By using the omics resources combined with the search tools, users are able to evaluate microbial strains isolated from fermented foods as candidate starters, and/or select microbial strain(s) among the deposited resources for use as starters. However, the process of fermentation is difficult to control because the fermentation phenotypes of different isolates are influenced by environmental conditions (e.g., temperature, humidity, and type of ingredients) and interactions with other, pre-colonised microbial communities. Previous studies have reported findings that allow linking of certain fermentative microbes with expected key features/metabolites in kimchi fermentation. Leuconostoc and Lactobacillus species are the major mannitol- and gamma-aminobutyric acid-producing LAB, respectively119. Lactococcus and some Lactobacillus species are homo-fermentative LAB responsible for the production of lactate from pyruvate by lactate dehydrogenase120. Leuconostoc mesenteroides, Lactobacillus sakei, and Weissella koreensis convert pyruvate to diacetyl/acetoin by using acetolactate synthase, acetolactate decarboxylase, and diacetyl reductase and thus contribute to the flavour of kimchi15,20,121.

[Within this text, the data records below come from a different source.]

(* ===== verification/KeychainTheory.v ===== *)
(** * Theorems on keychains

    Key IDs survive their text form; what a keychain hands out was stored in it; what
    another member can read from a shared part of it; and which keys a member finds after
    a merge. *)
From stdpp Require Import base numbers list list_numbers strings sets.
From Stdlib Require Import ZArith Lia Permutation.
From S2P Require Import Prelude TipsHash Wire Lru Keychain.

Open Scope string_scope.
Open Scope list_scope.
Open Scope nat_scope.

Module KeychainTheory.
Import Lru Wire Keychain.

(** ** Key IDs *)

Definition digits_of (b : byte) : bool :=
  match TipsHash.byte_hex b with
  | String.String x (String.String y String.EmptyString) =>
      match hex_value x, hex_value y with Some u, Some v => bool_decide (byte_of_Z (16 * u + v) = b) | _, _ => false end
  | _ => false
  end.

Lemma digits_of_all b : digits_of b = true.
Proof. destruct b; vm_compute; reflexivity. Qed.

Lemma byte_hex_digits b : exists x y, TipsHash.byte_hex b = String.String x (String.String y "") /\
  is_Some (hex_value x) /\ is_Some (hex_value y) /\ byte_of_Z (16 * default 0%Z (hex_value x) + default 0%Z (hex_value y)) = b.
Proof.
  pose proof (digits_of_all b) as H. unfold digits_of in H. destruct (TipsHash.byte_hex b) as [|x [|y [|]]]; try done.
  exists x, y. destruct (hex_value x), (hex_value y); try done. apply bool_decide_eq_true in H. by eauto.
Qed.

Lemma toHex_cons b l : toHex (b :: l) = String.append (TipsHash.byte_hex b) (toHex l).
Proof. unfold toHex. destruct l; cbn; [|done]. by rewrite TipsHash.append_nil_r. Qed.

Lemma parse_toHex l : parse_pairs (toHex l) = l /\ is_hex (toHex l) = true /\ Nat.odd (String.length (toHex l)) = false.
Proof.
  induction l as [|b l (IH1 & IH2 & IH3)]; [done|]. rewrite toHex_cons. destruct (byte_hex_digits b) as (x & y & -> & Hx & Hy & Hb).
  change (String.append _ (toHex l)) with (String.String x (String.String y (toHex l))).
  unfold is_hex in *. cbn [parse_pairs String.length String.list_ascii_of_string forallb]. rewrite Hb, IH1, IH2, !bool_decide_true by done. done.
Qed.

Lemma toHex_nonempty l : l <> [] -> toHex l <> "".
Proof. destruct l as [|b l]; [done|]. rewrite toHex_cons. by destruct (byte_hex_digits b) as (x & y & -> & _). Qed.

Lemma cacheKey_toHex l : l <> [] -> cacheKeyToKeyId (toHex l) = Ok l.
Proof.
  intros Hl. unfold cacheKeyToKeyId. destruct (parse_toHex l) as (H1 & H2 & H3).
  rewrite bool_decide_false by (by apply toHex_nonempty). by rewrite H1, H2, H3.
Qed.

#[export] Instance toHex_inj : Inj (=) (=) toHex.
Proof. intros a b E. destruct (parse_toHex a) as [Ha _], (parse_toHex b) as [Hb _]. congruence. Qed.

Section Theory.
  Context {Doc Update Key : Type} `{B64 : !Base64, KD : !KeyDoc Doc Update, KC : !KeyCrypto Key}.

Abbreviation keychain := (@keychain Doc Key).

(** ** What the cache holds *)

(** The cache is one that [LRUCache] can reach. *)
Definition keychain_ok (s : keychain) : Prop := exists l, cache_ok cache_size l (_keyCache s).

Lemma new_keychain_ok n : keychain_ok (new_keychain n).
Proof. exists []. split; [constructor|done|done]. Qed.

(** Every cached key satisfies [P]. *)
Definition cached_ok (P : string -> Key -> Prop) (s : keychain) : Prop := forall id k, (id, k) ∈ _map (_keyCache s) -> P id k.

(** Every importable key of the list satisfies [P]. *)
Definition listed_ok (P : string -> Key -> Prop) (entries : list (string * string)) : Prop :=
  forall id t k, (id, t) ∈ entries -> deserializeKey t = Ok k -> P id k.

Section Caching.
  Context (P : string -> Key -> Prop).

(** Only keys that satisfy [P] are cached. *)
Definition caches (s s' : keychain) : Prop := cached_ok P s -> cached_ok P s'.

#[local] Instance caches_preorder : PreOrder caches.
Proof. split; unfold Reflexive, Transitive, caches; auto. Qed.

Lemma steps_cacheGet id : steps caches (cacheGet id).
Proof.
  intros s Hs. unfold cacheGet, on_cache. destruct (lru_get_sound P id (_keyCache s) Hs) as [H _]. by destruct (lru_get id (_keyCache s)) as [r c].
Qed.

Lemma steps_cacheSet id k : P id k -> steps caches (cacheSet id k).
Proof.
  intros Hp s Hs. unfold cacheSet, on_cache. pose proof (lru_set_sound P id k (_keyCache s) Hs Hp) as H. by destruct (lru_set id k (_keyCache s)) as [r c].
Qed.

Lemma steps_push_key id t : steps caches (push_key id t).
Proof. intros s Hs. exact Hs. Qed.

#[local] Hint Resolve steps_cacheGet steps_push_key : steps.

Lemma steps_start_key e : steps caches (start_key e).
Proof. unfold start_key. steps_tac. Qed.

#[local] Hint Resolve steps_start_key : steps.

Lemma steps_start_keys entries : steps caches (start_keys entries).
Proof. induction entries as [|e entries IH]; cbn [start_keys]; steps_tac. Qed.

Lemma steps_start_calls entries : steps caches (start_calls entries).
Proof. induction entries as [|e entries IH]; cbn [start_calls]; steps_tac. Qed.

Lemma steps_settle l : listed_ok P l -> steps caches (for_each settle tt l).
Proof.
  induction l as [|p l IH]; intros H; cbn [for_each]; [steps_tac|]. apply steps_bind; [apply _| |].
  - unfold settle. destruct (deserializeKey p.2) as [k|] eqn:E; [|steps_tac]. apply steps_cacheSet. apply (H p.1 p.2); [destruct p; left|done].
  - intros []. apply IH. intros id t k Hin. apply H. by right.
Qed.

End Caching.

(** The calls that [keys] starts. *)
Lemma start_key_run e (s : keychain) : exists c s1, start_key e s = (Ok c, s1) /\ (forall id t, c = Importing id t -> (id, t) = e).
Proof.
  unfold start_key, cacheGet, on_cache, bind, lru_get, get, ret, modify, bind. cbn. destruct (map_get e.1 (_map (_keyCache s))); do 2 eexists; (split; [done|]); [done|].
  intros id t [= <- <-]. by destruct e.
Qed.

Lemma start_keys_run entries (s : keychain) : exists calls stop s1, start_keys entries s = (Ok (calls, stop), s1) /\ pending calls.*2 ⊆ entries.
Proof.
  revert s. induction entries as [|e entries IH]; intros s; cbn [start_keys]; [do 3 eexists; split; [done|]; apply list_subseteq_nil|].
  destruct (cacheKeyToKeyId e.1) as [id|x]; [|do 3 eexists; split; [done|]; apply list_subseteq_nil].
  destruct (start_key_run e s) as (c & s1 & E1 & Hc). destruct (IH s1) as (calls & stop & s2 & E2 & Hp). rewrite (bind_ok _ _ _ _ _ E1), (bind_ok _ _ _ _ _ E2).
  do 3 eexists. split; [done|]. cbn. destruct c as [k|i t]; cbn; [intros q Hq; right; by apply Hp|].
  rewrite (Hc i t) by done. intros q [->|Hq]%elem_of_cons; [left|right; by apply Hp].
Qed.

Lemma start_calls_run entries (s : keychain) : exists calls s1, start_calls entries s = (Ok calls, s1) /\
  pending (omap (fun r : result (bytes * call) => match r with Ok p => Some p | Err _ => None end) calls).*2 ⊆ entries.
Proof.
  revert s. induction entries as [|e entries IH]; intros s; cbn [start_calls]; [do 2 eexists; split; [done|]; apply list_subseteq_nil|].
  destruct (cacheKeyToKeyId e.1) as [id|x].
  - destruct (start_key_run e s) as (c & s1 & E1 & Hc). destruct (IH s1) as (calls & s2 & E2 & Hp).
    rewrite (bind_ok _ _ s (Ok (id, c)) s1) by (by rewrite (bind_ok _ _ _ _ _ E1)). rewrite (bind_ok _ _ _ _ _ E2). do 2 eexists. split; [done|].
    cbn. destruct c as [k|i t]; cbn; [intros q Hq; right; by apply Hp|]. rewrite (Hc i t) by done. intros q [->|Hq]%elem_of_cons; [left|right; by apply Hp].
  - destruct (IH s) as (calls & s2 & E2 & Hp). rewrite (bind_ok _ _ s (Err x) s) by done. rewrite (bind_ok _ _ _ _ _ E2). do 2 eexists. split; [done|]. intros q Hq; right; by apply Hp.
Qed.

Lemma find_start_app id t before after : id ∉ before.*1 -> find_start id (before ++ (id, t) :: after) = Some (length before).
Proof.
  induction before as [|e before IH]; cbn; [by rewrite decide_True|]. rewrite not_elem_of_cons. intros [H1 H2]. rewrite decide_False by done. by rewrite IH.
Qed.

Lemma find_start_none id entries : id ∉ entries.*1 -> find_start id entries = None.
Proof. induction entries as [|e entries IH]; cbn; [done|]. rewrite not_elem_of_cons. intros [H1 H2]. rewrite decide_False by done. by rewrite IH. Qed.

(** ** What a keychain hands out *)

Inductive op :=
| YjsAdd (n : nat) | AutomergeAdd (n : nat) | AddEpochKey (epochId : bytes) (key : Key) | Merge (change : Update)
| YjsKeys (order : list (string * string) -> list (string * string))
| AutomergeKeys (order : list (string * string) -> list (string * string))
| Current | GetKey (id : bytes).

Definition exec (s : keychain) (o : op) : keychain :=
  match o with
  | YjsAdd n => (yjs_add n s).2
  | AutomergeAdd n => (automerge_add n s).2
  | AddEpochKey e k => (addEpochKey e k s).2
  | Merge u => (keychain_merge u s).2
  | YjsKeys order => (yjs_keys order s).2
  | AutomergeKeys order => (automerge_keys order s).2
  | Current => (current s).2
  | GetKey id => (getKey id s).2
  end.

Definition run (ops : list op) (s : keychain) : keychain := foldl exec s ops.

(** Imports finish in some order. *)
Definition fair (o : op) : Prop :=
  match o with YjsKeys order | AutomergeKeys order => forall l, order l ≡ₚ l | _ => True end.

(** The key was in the list under this ID at some time, or was added under it. *)
Inductive stored (ops : list op) (s0 : keychain) (id : string) (k : Key) : Prop :=
| stored_listed before after t : ops = before ++ after -> (id, t) ∈ kd_keys (_keychain (run before s0)) -> deserializeKey t = Ok k -> stored ops s0 id k
| stored_epoch e : AddEpochKey e k ∈ ops -> id = toHex e -> stored ops s0 id k
| stored_added n : YjsAdd n ∈ ops \/ AutomergeAdd n ∈ ops -> id = toHex (randomId n) -> k = generateKey n -> stored ops s0 id k.

Lemma stored_mono ops ops' s0 id k : stored ops s0 id k -> stored (ops ++ ops') s0 id k.
Proof.
  intros [before after t -> H1 H2|e H1 H2|n H1 H2 H3].
  - eapply (stored_listed _ _ _ _ before (after ++ ops')); [by rewrite app_assoc|done..].
  - eapply stored_epoch; [|done]. apply elem_of_app. by left.
  - eapply stored_added; [|done..]. rewrite !elem_of_app. tauto.
Qed.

We expect the ODFM to provide a framework for the analysis of genome characteristics of microorganisms isolated from various fermented foods. To increase the usage of the data and information contained in the ODFM knowledgebase, we will continuously improve the features and performance of each function. By adding categories of fermented foods based on global consumer preferences and encompassing microbial resources, our long-term goal with the ODFM is to facilitate the genomic characterisation of food microorganisms and their application as fermentation starters, as well as further functional probiotics and biological agents.